▸ THE TASK
Take the lines below beginning at the line that has "(** * WhisperSermons: document" and stopping after the line that has "- [features/quote-review/hooks] (boundary", and print them exactly as they are, with no other lines.

------------------------

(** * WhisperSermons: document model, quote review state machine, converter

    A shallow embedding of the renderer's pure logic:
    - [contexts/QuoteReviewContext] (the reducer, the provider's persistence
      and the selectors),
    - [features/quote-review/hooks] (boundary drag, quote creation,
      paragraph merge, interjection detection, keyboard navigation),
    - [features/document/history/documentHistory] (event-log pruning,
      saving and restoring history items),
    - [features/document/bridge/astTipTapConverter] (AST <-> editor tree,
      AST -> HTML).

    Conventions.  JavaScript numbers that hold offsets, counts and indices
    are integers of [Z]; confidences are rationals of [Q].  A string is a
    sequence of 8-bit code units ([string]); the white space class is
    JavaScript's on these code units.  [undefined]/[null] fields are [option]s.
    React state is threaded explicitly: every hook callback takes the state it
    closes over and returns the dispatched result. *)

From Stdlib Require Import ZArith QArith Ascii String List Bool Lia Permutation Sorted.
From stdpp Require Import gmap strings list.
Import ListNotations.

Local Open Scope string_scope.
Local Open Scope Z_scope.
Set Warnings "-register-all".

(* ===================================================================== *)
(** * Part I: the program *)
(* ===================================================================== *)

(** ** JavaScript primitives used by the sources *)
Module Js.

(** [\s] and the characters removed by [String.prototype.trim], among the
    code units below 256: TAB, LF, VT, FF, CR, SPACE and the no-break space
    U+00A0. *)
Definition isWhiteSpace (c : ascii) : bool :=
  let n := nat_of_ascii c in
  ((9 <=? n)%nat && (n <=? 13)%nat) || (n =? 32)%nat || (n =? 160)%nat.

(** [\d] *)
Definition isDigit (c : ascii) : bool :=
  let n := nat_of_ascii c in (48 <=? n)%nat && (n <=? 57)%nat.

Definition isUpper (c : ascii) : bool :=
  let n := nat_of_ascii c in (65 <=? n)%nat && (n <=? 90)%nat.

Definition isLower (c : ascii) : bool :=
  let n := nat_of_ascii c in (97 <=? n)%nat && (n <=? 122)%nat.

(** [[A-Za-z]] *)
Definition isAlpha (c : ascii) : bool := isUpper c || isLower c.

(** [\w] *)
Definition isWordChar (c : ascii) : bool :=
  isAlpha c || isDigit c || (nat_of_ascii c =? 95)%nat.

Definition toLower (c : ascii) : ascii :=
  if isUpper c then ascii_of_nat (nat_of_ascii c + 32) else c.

------------------------

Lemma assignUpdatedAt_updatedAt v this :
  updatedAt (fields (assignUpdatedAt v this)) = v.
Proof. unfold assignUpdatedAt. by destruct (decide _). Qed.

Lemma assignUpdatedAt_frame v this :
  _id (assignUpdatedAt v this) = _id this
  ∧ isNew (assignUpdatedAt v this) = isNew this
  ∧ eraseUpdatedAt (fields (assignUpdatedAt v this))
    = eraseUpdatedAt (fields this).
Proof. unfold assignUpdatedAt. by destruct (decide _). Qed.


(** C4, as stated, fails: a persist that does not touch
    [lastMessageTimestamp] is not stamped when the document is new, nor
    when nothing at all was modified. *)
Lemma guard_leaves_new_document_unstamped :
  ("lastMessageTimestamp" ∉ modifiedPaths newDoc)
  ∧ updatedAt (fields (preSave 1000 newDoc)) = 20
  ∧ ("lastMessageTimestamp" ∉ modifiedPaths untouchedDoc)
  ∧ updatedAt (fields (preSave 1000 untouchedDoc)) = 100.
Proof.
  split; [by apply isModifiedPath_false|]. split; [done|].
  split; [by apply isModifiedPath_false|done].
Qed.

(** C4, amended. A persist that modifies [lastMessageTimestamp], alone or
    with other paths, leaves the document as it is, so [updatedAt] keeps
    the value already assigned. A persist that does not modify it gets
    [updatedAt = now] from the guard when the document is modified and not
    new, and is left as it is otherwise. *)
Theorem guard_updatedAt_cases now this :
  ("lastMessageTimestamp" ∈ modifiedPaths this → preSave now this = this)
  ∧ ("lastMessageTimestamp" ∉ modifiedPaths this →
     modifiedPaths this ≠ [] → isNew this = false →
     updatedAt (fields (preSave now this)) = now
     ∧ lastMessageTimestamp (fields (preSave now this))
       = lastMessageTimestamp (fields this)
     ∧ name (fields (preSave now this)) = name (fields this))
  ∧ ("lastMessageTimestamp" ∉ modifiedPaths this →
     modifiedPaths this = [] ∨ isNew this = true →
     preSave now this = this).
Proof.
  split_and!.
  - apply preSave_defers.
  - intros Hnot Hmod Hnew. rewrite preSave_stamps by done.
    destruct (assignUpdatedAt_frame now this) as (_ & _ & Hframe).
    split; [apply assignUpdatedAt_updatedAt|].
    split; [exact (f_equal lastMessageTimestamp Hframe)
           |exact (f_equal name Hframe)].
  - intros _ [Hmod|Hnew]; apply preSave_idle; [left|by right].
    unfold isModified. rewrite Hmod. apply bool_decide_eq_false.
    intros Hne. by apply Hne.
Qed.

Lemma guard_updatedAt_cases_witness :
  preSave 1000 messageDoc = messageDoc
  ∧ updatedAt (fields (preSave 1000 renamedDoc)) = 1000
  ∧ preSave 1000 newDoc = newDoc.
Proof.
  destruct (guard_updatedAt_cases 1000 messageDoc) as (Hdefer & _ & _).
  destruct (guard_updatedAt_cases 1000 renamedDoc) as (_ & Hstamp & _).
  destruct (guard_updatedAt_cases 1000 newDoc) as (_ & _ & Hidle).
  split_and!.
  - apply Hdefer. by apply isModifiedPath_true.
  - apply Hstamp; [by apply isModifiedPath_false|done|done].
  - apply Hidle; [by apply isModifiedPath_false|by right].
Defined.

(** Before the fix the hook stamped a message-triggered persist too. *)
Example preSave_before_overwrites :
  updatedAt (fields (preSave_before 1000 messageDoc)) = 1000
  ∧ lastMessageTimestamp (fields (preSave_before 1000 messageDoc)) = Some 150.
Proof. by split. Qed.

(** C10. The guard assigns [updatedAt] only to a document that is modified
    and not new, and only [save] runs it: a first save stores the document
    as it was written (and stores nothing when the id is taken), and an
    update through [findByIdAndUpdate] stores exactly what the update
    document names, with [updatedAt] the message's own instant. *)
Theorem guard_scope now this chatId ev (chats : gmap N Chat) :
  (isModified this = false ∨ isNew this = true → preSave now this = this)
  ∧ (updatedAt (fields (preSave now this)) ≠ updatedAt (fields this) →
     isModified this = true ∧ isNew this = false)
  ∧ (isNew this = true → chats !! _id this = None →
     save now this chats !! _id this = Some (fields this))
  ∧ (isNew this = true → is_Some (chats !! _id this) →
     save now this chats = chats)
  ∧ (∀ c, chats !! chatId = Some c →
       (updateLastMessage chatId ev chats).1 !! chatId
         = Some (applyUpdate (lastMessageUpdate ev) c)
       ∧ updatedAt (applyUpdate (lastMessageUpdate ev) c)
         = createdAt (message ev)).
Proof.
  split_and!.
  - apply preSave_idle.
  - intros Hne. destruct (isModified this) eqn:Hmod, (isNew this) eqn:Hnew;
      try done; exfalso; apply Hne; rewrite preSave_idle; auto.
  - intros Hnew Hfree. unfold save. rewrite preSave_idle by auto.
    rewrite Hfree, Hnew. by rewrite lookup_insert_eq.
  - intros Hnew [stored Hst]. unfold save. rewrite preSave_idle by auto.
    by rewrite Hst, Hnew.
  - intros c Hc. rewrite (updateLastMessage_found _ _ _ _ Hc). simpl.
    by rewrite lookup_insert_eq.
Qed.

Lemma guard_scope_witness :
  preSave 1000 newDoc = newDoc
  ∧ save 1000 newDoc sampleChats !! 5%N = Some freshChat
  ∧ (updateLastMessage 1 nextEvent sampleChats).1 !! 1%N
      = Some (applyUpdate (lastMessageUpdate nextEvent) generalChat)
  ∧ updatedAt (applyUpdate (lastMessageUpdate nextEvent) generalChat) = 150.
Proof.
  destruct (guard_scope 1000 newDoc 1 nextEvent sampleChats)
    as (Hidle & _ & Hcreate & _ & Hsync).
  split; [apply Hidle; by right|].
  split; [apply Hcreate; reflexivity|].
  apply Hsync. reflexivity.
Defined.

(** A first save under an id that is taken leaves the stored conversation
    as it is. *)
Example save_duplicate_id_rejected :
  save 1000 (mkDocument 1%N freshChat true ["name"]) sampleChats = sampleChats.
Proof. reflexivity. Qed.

------------------------

▸ TASK RESULT
(** * WhisperSermons: document model, quote review state machine, converter

    A shallow embedding of the renderer's pure logic:
    - [contexts/QuoteReviewContext] (the reducer, the provider's persistence
      and the selectors),
    - [features/quote-review/hooks] (boundary drag, quote creation,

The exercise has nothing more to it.